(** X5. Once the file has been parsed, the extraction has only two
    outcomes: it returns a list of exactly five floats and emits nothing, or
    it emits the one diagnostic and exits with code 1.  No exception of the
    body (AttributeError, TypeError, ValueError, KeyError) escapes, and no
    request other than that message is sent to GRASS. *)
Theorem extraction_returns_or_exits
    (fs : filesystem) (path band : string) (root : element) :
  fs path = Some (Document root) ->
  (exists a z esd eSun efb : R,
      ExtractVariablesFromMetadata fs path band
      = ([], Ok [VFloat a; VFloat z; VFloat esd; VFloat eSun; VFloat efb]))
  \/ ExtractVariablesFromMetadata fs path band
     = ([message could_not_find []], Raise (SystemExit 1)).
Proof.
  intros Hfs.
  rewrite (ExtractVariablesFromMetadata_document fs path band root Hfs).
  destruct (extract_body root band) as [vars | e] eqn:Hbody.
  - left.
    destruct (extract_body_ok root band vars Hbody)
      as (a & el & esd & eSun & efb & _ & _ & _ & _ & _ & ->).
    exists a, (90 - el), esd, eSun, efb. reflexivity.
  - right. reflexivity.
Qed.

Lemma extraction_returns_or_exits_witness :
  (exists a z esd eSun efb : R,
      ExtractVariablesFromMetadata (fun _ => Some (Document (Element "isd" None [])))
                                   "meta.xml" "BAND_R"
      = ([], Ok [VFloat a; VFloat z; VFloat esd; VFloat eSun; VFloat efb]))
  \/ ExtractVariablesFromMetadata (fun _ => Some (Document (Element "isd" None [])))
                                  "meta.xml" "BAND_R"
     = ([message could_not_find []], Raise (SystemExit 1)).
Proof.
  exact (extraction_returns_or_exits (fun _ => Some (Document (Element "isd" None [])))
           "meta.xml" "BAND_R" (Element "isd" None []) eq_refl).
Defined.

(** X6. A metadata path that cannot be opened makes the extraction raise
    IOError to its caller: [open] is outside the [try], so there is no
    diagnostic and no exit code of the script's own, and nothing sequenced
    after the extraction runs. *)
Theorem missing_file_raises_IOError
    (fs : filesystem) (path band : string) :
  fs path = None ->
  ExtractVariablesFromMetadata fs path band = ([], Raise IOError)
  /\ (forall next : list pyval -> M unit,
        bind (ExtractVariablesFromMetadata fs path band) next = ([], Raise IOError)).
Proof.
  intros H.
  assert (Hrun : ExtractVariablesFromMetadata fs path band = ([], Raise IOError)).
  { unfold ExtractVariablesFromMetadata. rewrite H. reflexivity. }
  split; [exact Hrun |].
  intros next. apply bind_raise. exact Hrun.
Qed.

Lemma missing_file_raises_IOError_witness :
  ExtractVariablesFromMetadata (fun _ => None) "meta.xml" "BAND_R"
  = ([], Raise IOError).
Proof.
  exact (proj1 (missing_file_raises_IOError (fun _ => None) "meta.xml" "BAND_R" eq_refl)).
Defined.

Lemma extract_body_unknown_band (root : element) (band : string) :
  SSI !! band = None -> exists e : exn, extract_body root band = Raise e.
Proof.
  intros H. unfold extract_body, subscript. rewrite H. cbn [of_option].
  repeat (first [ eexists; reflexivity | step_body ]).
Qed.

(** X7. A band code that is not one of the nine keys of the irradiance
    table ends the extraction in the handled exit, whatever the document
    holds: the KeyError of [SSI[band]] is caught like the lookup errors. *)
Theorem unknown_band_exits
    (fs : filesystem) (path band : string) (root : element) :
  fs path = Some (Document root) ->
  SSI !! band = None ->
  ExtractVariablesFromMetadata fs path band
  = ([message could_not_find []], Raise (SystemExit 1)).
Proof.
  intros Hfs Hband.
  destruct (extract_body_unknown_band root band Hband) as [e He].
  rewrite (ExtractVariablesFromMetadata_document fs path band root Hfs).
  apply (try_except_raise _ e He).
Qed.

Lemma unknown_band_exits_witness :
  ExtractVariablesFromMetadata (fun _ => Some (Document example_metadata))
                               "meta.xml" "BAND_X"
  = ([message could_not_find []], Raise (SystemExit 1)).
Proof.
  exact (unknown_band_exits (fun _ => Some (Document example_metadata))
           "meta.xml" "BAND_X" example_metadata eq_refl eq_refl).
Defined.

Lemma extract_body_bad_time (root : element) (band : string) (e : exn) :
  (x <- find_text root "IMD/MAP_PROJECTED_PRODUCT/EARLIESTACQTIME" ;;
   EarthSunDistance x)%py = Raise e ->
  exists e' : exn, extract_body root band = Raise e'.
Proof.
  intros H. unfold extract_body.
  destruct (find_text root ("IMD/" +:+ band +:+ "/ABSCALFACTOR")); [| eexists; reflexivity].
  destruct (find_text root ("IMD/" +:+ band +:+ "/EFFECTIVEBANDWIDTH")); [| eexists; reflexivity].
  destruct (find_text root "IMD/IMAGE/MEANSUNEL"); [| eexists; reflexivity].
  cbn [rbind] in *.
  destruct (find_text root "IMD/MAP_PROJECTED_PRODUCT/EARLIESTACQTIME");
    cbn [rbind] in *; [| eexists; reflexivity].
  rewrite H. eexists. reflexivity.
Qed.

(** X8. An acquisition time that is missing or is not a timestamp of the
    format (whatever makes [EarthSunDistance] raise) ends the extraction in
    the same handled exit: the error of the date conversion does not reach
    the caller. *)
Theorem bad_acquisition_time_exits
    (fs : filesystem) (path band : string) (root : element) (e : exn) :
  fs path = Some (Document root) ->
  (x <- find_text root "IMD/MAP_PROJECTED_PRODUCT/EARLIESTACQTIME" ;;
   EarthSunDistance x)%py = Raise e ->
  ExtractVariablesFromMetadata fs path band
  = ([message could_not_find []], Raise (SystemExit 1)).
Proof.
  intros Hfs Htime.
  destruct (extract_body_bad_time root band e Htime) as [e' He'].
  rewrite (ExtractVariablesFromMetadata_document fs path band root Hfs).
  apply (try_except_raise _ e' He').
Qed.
---------------
§ **Your instructions**: Every entry is to be transcribed exactly as it stands.

§ **Response to this task**:
(** X5. Once the file has been parsed, the extraction has only two
    outcomes: it returns a list of exactly five floats and emits nothing, or
    it emits the one diagnostic and exits with code 1.  No exception of the
    body (AttributeError, TypeError, ValueError, KeyError) escapes, and no
    request other than that message is sent to GRASS. *)
Theorem extraction_returns_or_exits
    (fs : filesystem) (path band : string) (root : element) :
  fs path = Some (Document root) ->
  (exists a z esd eSun efb : R,
      ExtractVariablesFromMetadata fs path band
      = ([], Ok [VFloat a; VFloat z; VFloat esd; VFloat eSun; VFloat efb]))
  \/ ExtractVariablesFromMetadata fs path band
     = ([message could_not_find []], Raise (SystemExit 1)).
Proof.
  intros Hfs.
  rewrite (ExtractVariablesFromMetadata_document fs path band root Hfs).
  destruct (extract_body root band) as [vars | e] eqn:Hbody.
  - left.
    destruct (extract_body_ok root band vars Hbody)
      as (a & el & esd & eSun & efb & _ & _ & _ & _ & _ & ->).
    exists a, (90 - el), esd, eSun, efb. reflexivity.
  - right. reflexivity.
Qed.

Lemma extraction_returns_or_exits_witness :
  (exists a z esd eSun efb : R,
      ExtractVariablesFromMetadata (fun _ => Some (Document (Element "isd" None [])))
                                   "meta.xml" "BAND_R"
      = ([], Ok [VFloat a; VFloat z; VFloat esd; VFloat eSun; VFloat efb]))
  \/ ExtractVariablesFromMetadata (fun _ => Some (Document (Element "isd" None [])))
                                  "meta.xml" "BAND_R"
     = ([message could_not_find []], Raise (SystemExit 1)).
Proof.
  exact (extraction_returns_or_exits (fun _ => Some (Document (Element "isd" None [])))
           "meta.xml" "BAND_R" (Element "isd" None []) eq_refl).
Defined.

(** X6. A metadata path that cannot be opened makes the extraction raise
    IOError to its caller: [open] is outside the [try], so there is no
    diagnostic and no exit code of the script's own, and nothing sequenced
    after the extraction runs. *)
Theorem missing_file_raises_IOError
    (fs : filesystem) (path band : string) :
  fs path = None ->
  ExtractVariablesFromMetadata fs path band = ([], Raise IOError)
  /\ (forall next : list pyval -> M unit,
        bind (ExtractVariablesFromMetadata fs path band) next = ([], Raise IOError)).
Proof.
  intros H.
  assert (Hrun : ExtractVariablesFromMetadata fs path band = ([], Raise IOError)).
  { unfold ExtractVariablesFromMetadata. rewrite H. reflexivity. }
  split; [exact Hrun |].
  intros next. apply bind_raise. exact Hrun.
Qed.

Lemma missing_file_raises_IOError_witness :
  ExtractVariablesFromMetadata (fun _ => None) "meta.xml" "BAND_R"
  = ([], Raise IOError).
Proof.
  exact (proj1 (missing_file_raises_IOError (fun _ => None) "meta.xml" "BAND_R" eq_refl)).
Defined.

Lemma extract_body_unknown_band (root : element) (band : string) :
  SSI !! band = None -> exists e : exn, extract_body root band = Raise e.
Proof.
  intros H. unfold extract_body, subscript. rewrite H. cbn [of_option].
  repeat (first [ eexists; reflexivity | step_body ]).
Qed.

(** X7. A band code that is not one of the nine keys of the irradiance
    table ends the extraction in the handled exit, whatever the document
    holds: the KeyError of [SSI[band]] is caught like the lookup errors. *)
Theorem unknown_band_exits
    (fs : filesystem) (path band : string) (root : element) :
  fs path = Some (Document root) ->
  SSI !! band = None ->
  ExtractVariablesFromMetadata fs path band
  = ([message could_not_find []], Raise (SystemExit 1)).
Proof.
  intros Hfs Hband.
  destruct (extract_body_unknown_band root band Hband) as [e He].
  rewrite (ExtractVariablesFromMetadata_document fs path band root Hfs).
  apply (try_except_raise _ e He).
Qed.

Lemma unknown_band_exits_witness :
  ExtractVariablesFromMetadata (fun _ => Some (Document example_metadata))
                               "meta.xml" "BAND_X"
  = ([message could_not_find []], Raise (SystemExit 1)).
Proof.
  exact (unknown_band_exits (fun _ => Some (Document example_metadata))
           "meta.xml" "BAND_X" example_metadata eq_refl eq_refl).
Defined.

Lemma extract_body_bad_time (root : element) (band : string) (e : exn) :
  (x <- find_text root "IMD/MAP_PROJECTED_PRODUCT/EARLIESTACQTIME" ;;
   EarthSunDistance x)%py = Raise e ->
  exists e' : exn, extract_body root band = Raise e'.
Proof.
  intros H. unfold extract_body.
  destruct (find_text root ("IMD/" +:+ band +:+ "/ABSCALFACTOR")); [| eexists; reflexivity].
  destruct (find_text root ("IMD/" +:+ band +:+ "/EFFECTIVEBANDWIDTH")); [| eexists; reflexivity].
  destruct (find_text root "IMD/IMAGE/MEANSUNEL"); [| eexists; reflexivity].
  cbn [rbind] in *.
  destruct (find_text root "IMD/MAP_PROJECTED_PRODUCT/EARLIESTACQTIME");
    cbn [rbind] in *; [| eexists; reflexivity].
  rewrite H. eexists. reflexivity.
Qed.

(** X8. An acquisition time that is missing or is not a timestamp of the
    format (whatever makes [EarthSunDistance] raise) ends the extraction in
    the same handled exit: the error of the date conversion does not reach
    the caller. *)
Theorem bad_acquisition_time_exits
    (fs : filesystem) (path band : string) (root : element) (e : exn) :
  fs path = Some (Document root) ->
  (x <- find_text root "IMD/MAP_PROJECTED_PRODUCT/EARLIESTACQTIME" ;;
   EarthSunDistance x)%py = Raise e ->
  ExtractVariablesFromMetadata fs path band
  = ([message could_not_find []], Raise (SystemExit 1)).
Proof.
  intros Hfs Htime.
  destruct (extract_body_bad_time root band e Htime) as [e' He'].
  rewrite (ExtractVariablesFromMetadata_document fs path band root Hfs).
  apply (try_except_raise _ e' He').
Qed.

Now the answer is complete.